A simple polynomial-time approximation algorithm for the total variation distance between two product distributions
Weiming Feng, Heng Guo, Mark Jerrum, Jiaheng Wang
TL;DR
This work provides a polynomial-time Monte Carlo method to approximate the total variation distance $d_{\mathrm{TV}}(P,Q)$ between two product distributions $P=\bigotimes_{i=1}^n P_i$ and $Q=\bigotimes_{i=1}^n Q_i$, addressing the hardness of exact computation. It leverages a coordinate-wise greedy coupling to define a sampling distribution $\pi$ conditioned on $X\neq Y$ and uses a likelihood-ratio estimator $f(\omega)$ comparing an optimal coupling to the greedy one. The algorithm achieves a relative error within $\pm \varepsilon$ with probability at least $1-\delta$ in time $O\left(\frac{n^2}{\varepsilon^2} \log \frac{1}{\delta}\right)$, and accommodates varying domain sizes per coordinate.

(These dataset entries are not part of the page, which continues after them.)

(** With a valid price above the balance, no purchase call is issued. *)
Lemma begin_insufficient (u : User) (deck : Deck) (d : Dialog) :
  invalidPrice deck = false -> (userBalance d <? price deck) = true ->
  BuyDeckDialog.handlePurchase_begin (Some u) deck d
  = (setIsPurchasing false
       (toast {| title := "Insufficient balance";
                 description := NeedMore (price deck - userBalance d);
                 variant := Destructive |} (setIsPurchasing true d)),
     None) /\
  BuyDeckDialogRecharge.handlePurchase_begin (Some u) deck d
  = (setIsPurchasing false
       (call (CreateCreditCheckoutSession (uid u) (price deck - userBalance d))
          (setIsPurchasing true d)),
     Some AwaitCheckout).
Proof.
  intros Hv Hc.
  unfold BuyDeckDialog.handlePurchase_begin, BuyDeckDialogRecharge.handlePurchase_begin.
  rewrite Hv. cbn [userBalance setIsPurchasing]. rewrite Hc. split; reflexivity.
Qed.


End PurchaseFacts.

(** C4 (as stated, refuted): in [BuyDeckDialog.tsx] a purchase attempted with
    balance 4 on a deck priced 10 ends in a destructive "Insufficient balance"
    toast; no checkout session is requested and the page is not redirected. *)
Lemma C4_insufficient_balance_is_a_destructive_toast :
  BuyDeckDialog.handlePurchase_begin (Some alice) deck10 (withBalance 4%float)
  = ({| userBalance := 4%float; isPurchasing := false;
        toasts := [{| title := "Insufficient balance";
                      description := NeedMore 6%float;
                      variant := Destructive |}];
        calls := []; onClose_calls := 0%nat; console_error := [];
        location_href := None |},
     None).
Proof. vm_compute. reflexivity. Qed.

(** C4 (amended): for every purchase request with a valid price and a
    balance strictly below it, the purchase is not settled: no purchase call
    is issued and the balance is unchanged.  In [BuyDeckDialog.tsx] the
    request ends with a destructive "Insufficient balance" toast that names
    the shortfall [price - balance], without redirect.  In the recharge
    variant a checkout session is requested for exactly [price - balance],
    and when that resolves with a non-empty URL the page is redirected to
    it, without any toast. *)
Theorem C4_insufficient_balance_paths (u : User) (deck : Deck) (d : Dialog) :
  invalidPrice deck = false ->
  (userBalance d <? price deck)%float = true ->
  (* BuyDeckDialog.tsx *)
  (forall o,
      let d' := BuyDeckDialog.handlePurchase (Some u) deck o d in
      toasts d' = (toasts d ++ [{| title := "Insufficient balance";
                                   description := NeedMore (price deck - userBalance d)%float;
                                   variant := Destructive |}])%list /\
      calls d' = calls d /\ userBalance d' = userBalance d /\
      location_href d' = location_href d) /\
  (* the recharge variant, up to the checkout call *)
  (let (d', pending) := BuyDeckDialogRecharge.handlePurchase_begin (Some u) deck d in
   pending = Some AwaitCheckout /\
   calls d' = (calls d ++ [CreateCreditCheckoutSession (uid u)
                             (price deck - userBalance d)%float])%list /\
   toasts d' = toasts d /\ userBalance d' = userBalance d) /\
  (* the recharge variant, once the checkout call has resolved with a URL *)
  (forall o url,
      url <> "" ->
      let d' := BuyDeckDialogRecharge.handlePurchase (Some u) deck o
                  (Resolves (Some url)) d in
      location_href d' = Some url /\ toasts d' = toasts d /\
      userBalance d' = userBalance d).
Proof.
  intros Hv Hc.
  destruct (begin_insufficient u deck d Hv Hc) as [H1 H2].
  split; [|split].
  - intros o. unfold BuyDeckDialog.handlePurchase. rewrite H1.
    cbv zeta. repeat split.
  - rewrite H2. repeat split.
  - intros o url Hurl. unfold BuyDeckDialogRecharge.handlePurchase. rewrite H2.
    cbv zeta. unfold BuyDeckDialogRecharge.handleRecharge_resume,
      BuyDeckDialogRecharge.truthy_url.
    destruct (String.eqb_spec url ""); [contradiction|]. repeat split.
Qed.

(** Balance 4, price 10, and a checkout session that resolves with a URL. *)
Lemma C4_insufficient_balance_paths_witness :
  let d' := BuyDeckDialogRecharge.handlePurchase (Some alice) deck10 (Resolves tt)
              (Resolves (Some "https://checkout.stripe.com/c/pay")) (withBalance 4%float) in
  location_href d' = Some "https://checkout.stripe.com/c/pay" /\
  toasts d' = [] /\ userBalance d' = 4%float.
Proof.
  cbv zeta.
  destruct (C4_insufficient_balance_paths alice deck10 (withBalance 4%float)
              eq_refl eq_refl) as (_ & _ & H).
  apply (H (Resolves tt) "https://checkout.stripe.com/c/pay"). discriminate.
Defined.




(** Beyond 2^53 subtracting 1 may return the number itself: the hypothesis
    [price - step < price] of the theorem below is not vacuous. *)
Example minus_one_beyond_2_53 :
  (9007199254740996 - 1 <? 9007199254740996)%float = false /\
  (9007199254740992 - 1 <? 9007199254740992)%float = true.
Proof. split; reflexivity. Qed.

(** C8 (as stated, refuted): balances and prices are binary64 numbers in
    major units, and a balance that equals the price in minor units need not
    be the same number.  A balance of 29.97 after two purchases of a deck
    priced 9.99 is 9.9899999999999967: the dialog shows it as 9.99, as it
    shows the price, yet the third purchase is blocked, with a shortfall shown
    as 0.00.  The blocked request ends in a toast, not on a top-up path. *)
Lemma C8_equal_in_cents_is_blocked :
  let s := BuyDeckDialog.run (Some alice)
             [BuyDeckDialog.Load 29.97%float;
              BuyDeckDialog.Click deck999; BuyDeckDialog.PurchaseReturns (Resolves tt);
              BuyDeckDialog.Click deck999; BuyDeckDialog.PurchaseReturns (Resolves tt)]
             BuyDeckDialog.initialSession in
  let s' := BuyDeckDialog.step (Some alice) s (BuyDeckDialog.Click deck999) in
  Js.toFixed2 29.97%float = Some 2997 /\
  Js.toFixed2 (price deck999) = Some 999 /\
  Js.toFixed2 (BuyDeckDialog.balanceOf s) = Some 999 /\
  (BuyDeckDialog.balanceOf s <? price deck999)%float = true /\
  BuyDeckDialog.awaiting s' = None /\
  calls (BuyDeckDialog.dialog s') = calls (BuyDeckDialog.dialog s) /\
  map title (toasts (BuyDeckDialog.dialog s'))
  = ["Purchase successful"; "Purchase successful"; "Insufficient balance"] /\
  Js.toFixed2 (price deck999 - BuyDeckDialog.balanceOf s)%float = Some 0 /\
  location_href (BuyDeckDialog.dialog s') = None.
Proof. cbv zeta. repeat split; vm_compute; reflexivity. Qed.

(** C8 (amended): with a valid price, a purchase is blocked exactly when the
    balance is strictly below the price as a binary64 number.  A balance that
    is the price itself, or any number not below it, goes through: both
    dialogs issue the purchase call, and when it resolves the purchase is
    reported successful, the price is debited and the dialog closes.  Every
    balance strictly below the price, [price - step] for a whole unit or a
    hundredth as for any other step that binary64 subtraction resolves, is
    blocked: no purchase call is issued; [BuyDeckDialog.tsx] reports the
    shortfall in a toast and the recharge variant requests a checkout session
    for it. *)
Theorem C8_balance_boundary (u : User) (deck : Deck) (d : Dialog) :
  invalidPrice deck = false ->
  ((userBalance d <? price deck)%float = false -> purchase_goes_through u deck d) /\
  ((userBalance d <? price deck)%float = true -> purchase_is_blocked u deck d) /\
  purchase_goes_through u deck (setUserBalance (fun _ => price deck) d) /\
  (forall step : Js.number,
      (price deck - step <? price deck)%float = true ->
      purchase_is_blocked u deck (setUserBalance (fun _ => (price deck - step)%float) d)).
Proof.
  intros Hv.
  assert (Hgo : forall d0, (userBalance d0 <? price deck)%float = false ->
                           purchase_goes_through u deck d0).
  { intros d0 Hc. destruct (begin_sufficient u deck d0 Hv Hc) as [E1 E2].
    unfold purchase_goes_through. split; [exact E1|]. split; [exact E2|].
    split; [|split].
    - intros Hp. unfold BuyDeckDialogRecharge.click, BuyDeckDialogRecharge.onClick.
      rewrite Hp, Hc. reflexivity.
    - intros o. unfold BuyDeckDialog.handlePurchase. rewrite E1. cbv zeta.
      destruct o as [[]|m]; cbn; rewrite map_app; repeat split.
    - intros o checkout. unfold BuyDeckDialogRecharge.handlePurchase. rewrite E2.
      cbv zeta. destruct o as [[]|m]; cbn; rewrite map_app; repeat split. }
  assert (Hno : forall d0, (userBalance d0 <? price deck)%float = true ->
                           purchase_is_blocked u deck d0).
  { intros d0 Hc. destruct (begin_insufficient u deck d0 Hv Hc) as [B1 B2].
    unfold purchase_is_blocked. split; [|split].
    - intros o. unfold BuyDeckDialog.handlePurchase. rewrite B1. cbv zeta.
      repeat split.
    - intros Hp. unfold BuyDeckDialogRecharge.click, BuyDeckDialogRecharge.onClick.
      rewrite Hp, Hc. reflexivity.
    - intros o checkout. unfold BuyDeckDialogRecharge.handlePurchase. rewrite B2.
      cbv zeta. unfold BuyDeckDialogRecharge.handleRecharge_resume.
      assert (Hurl : forall d1 checkout0 url,
                 checkout0 = Resolves (Some url) -> url <> "" ->
                 BuyDeckDialogRecharge.handleRecharge_resume checkout0 d1
                 = setLocationHref url d1).
      { intros d1 checkout0 url -> Hne.
        unfold BuyDeckDialogRecharge.handleRecharge_resume,
          BuyDeckDialogRecharge.truthy_url.
        destruct (String.eqb_spec url ""); [contradiction|reflexivity]. }
      split; [|split; [|split; [|split]]].
      1-4: destruct checkout as [url|m];
        [unfold BuyDeckDialogRecharge.truthy_url; destruct url as [url|];
         [destruct (String.eqb url "")|]|]; reflexivity.
      intros url E Hne.
      change (match checkout with
              | Resolves url0 => _
              | Rejects message => _
              end)
        with (BuyDeckDialogRecharge.handleRecharge_resume checkout
                (setIsPurchasing false
                   (call (CreateCreditCheckoutSession (uid u)
                            (price deck - userBalance d0)%float)
                      (setIsPurchasing true d0)))).
      rewrite (Hurl _ _ url E Hne). split; reflexivity. }
  split; [apply Hgo|]. split; [apply Hno|]. split.
  - apply Hgo. cbn [userBalance setUserBalance]. apply ltb_irrefl.
  - intros step Hlt. apply Hno. cbn [userBalance setUserBalance]. exact Hlt.
Qed.

(** A deck priced 10 at balance 10, at balance 9 and at balance 9.99. *)
Lemma C8_balance_boundary_witness :
  purchase_goes_through alice deck10 (withBalance 10%float) /\
  purchase_is_blocked alice deck10 (withBalance (10 - 1)%float) /\
  purchase_is_blocked alice deck10 (withBalance (10 - 0.01)%float).
Proof.
  destruct (C8_balance_boundary alice deck10 initialDialog eq_refl)
    as (_ & _ & Hequal & Hbelow).
  split; [exact Hequal|].
  split; [apply (Hbelow 1%float)|apply (Hbelow 0.01%float)]; reflexivity.
Defined.

(** C10: if the purchase call rejects, the displayed balance is left as it
    was.  In both dialogs the part of [handlePurchase] before the call does
    not touch the balance, the continuation debits the price when the call
    resolves, and leaves the balance alone when it rejects; so a whole run of
    [handlePurchase] whose purchase call rejects ends with the balance it
    started with. *)
Theorem C10_failed_purchase_keeps_balance
    (user : option User) (deck : Deck) (message : option string)
    (checkout : Outcome (option string)) (d : Dialog) :
  userBalance (BuyDeckDialog.handlePurchase user deck (Rejects message) d)
  = userBalance d /\
  userBalance (BuyDeckDialogRecharge.handlePurchase user deck (Rejects message) checkout d)
  = userBalance d /\
  userBalance (BuyDeckDialog.handlePurchase_resume deck (Rejects message) d)
  = userBalance d /\
  userBalance (BuyDeckDialogRecharge.handlePurchase_resume deck (Rejects message) d)
  = userBalance d /\
  userBalance (BuyDeckDialog.handlePurchase_resume deck (Resolves tt) d)
  = (userBalance d - price deck)%float /\
  userBalance (BuyDeckDialogRecharge.handlePurchase_resume deck (Resolves tt) d)
  = (userBalance d - price deck)%float /\
  userBalance (fst (BuyDeckDialog.handlePurchase_begin user deck d)) = userBalance d /\
  userBalance (fst (BuyDeckDialogRecharge.handlePurchase_begin user deck d))
  = userBalance d.
Proof.
  destruct (begin_keeps_balance user deck d) as [B1 B2].
  repeat split; try assumption.
  - unfold BuyDeckDialog.handlePurchase.
    destruct (BuyDeckDialog.handlePurchase_begin user deck d) as [d' [[deck'|]|]];
      cbn [fst] in B1; exact B1.
  - unfold BuyDeckDialogRecharge.handlePurchase.
    destruct (BuyDeckDialogRecharge.handlePurchase_begin user deck d)
      as [d' [[deck'|]|]]; cbn [fst] in B2; try exact B2.
    unfold BuyDeckDialogRecharge.handleRecharge_resume.
    destruct checkout as [url|m]; [destruct (BuyDeckDialogRecharge.truthy_url url)|];
      exact B2.
Qed.

(** ** Amounts sent to Stripe *)

Lemma all_from_spec (P : Z -> bool) (fuel : nat) : forall k j,
  all_from fuel k P = true -> k <= j < k + Z.of_nat fuel -> P j = true.
Proof.
  induction fuel as [|fuel IH]; intros k j H Hj; [lia|].
  cbn [all_from] in H. destruct (P k) eqn:Hk; [|discriminate H].
  destruct (Z.eq_dec j k) as [->|Hne]; [exact Hk|].
  apply (IH (k + 1)); [exact H|lia].
Qed.

(** The two checks below, run on every amount from 0.00 to 1000.00. *)
Lemma cent_amounts_checked :
  all_from (Z.to_nat 100001) 0 (fun k => cents_exact k && seller_share_ok k) = true.
Proof. vm_compute. reflexivity. Qed.

Lemma cent_amount_checked (k : Z) :
  0 <= k <= 100000 -> cents_exact k = true /\ seller_share_ok k = true.
Proof.
  intros Hk. apply andb_true_iff.
  apply (all_from_spec (fun k => cents_exact k && seller_share_ok k)
           (Z.to_nat 100001) 0 k cent_amounts_checked).
  rewrite Z2Nat.id; lia.
Qed.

The approach generalizes beyond restricted Boolean domains and relies on a median-of-means scheme to ensure reliability. This provides a practical, scalable tool for TV-distance estimation where exact computation is intractable.
Abstract
We give a simple polynomial-time approximation algorithm for the total variation distance between two product distributions.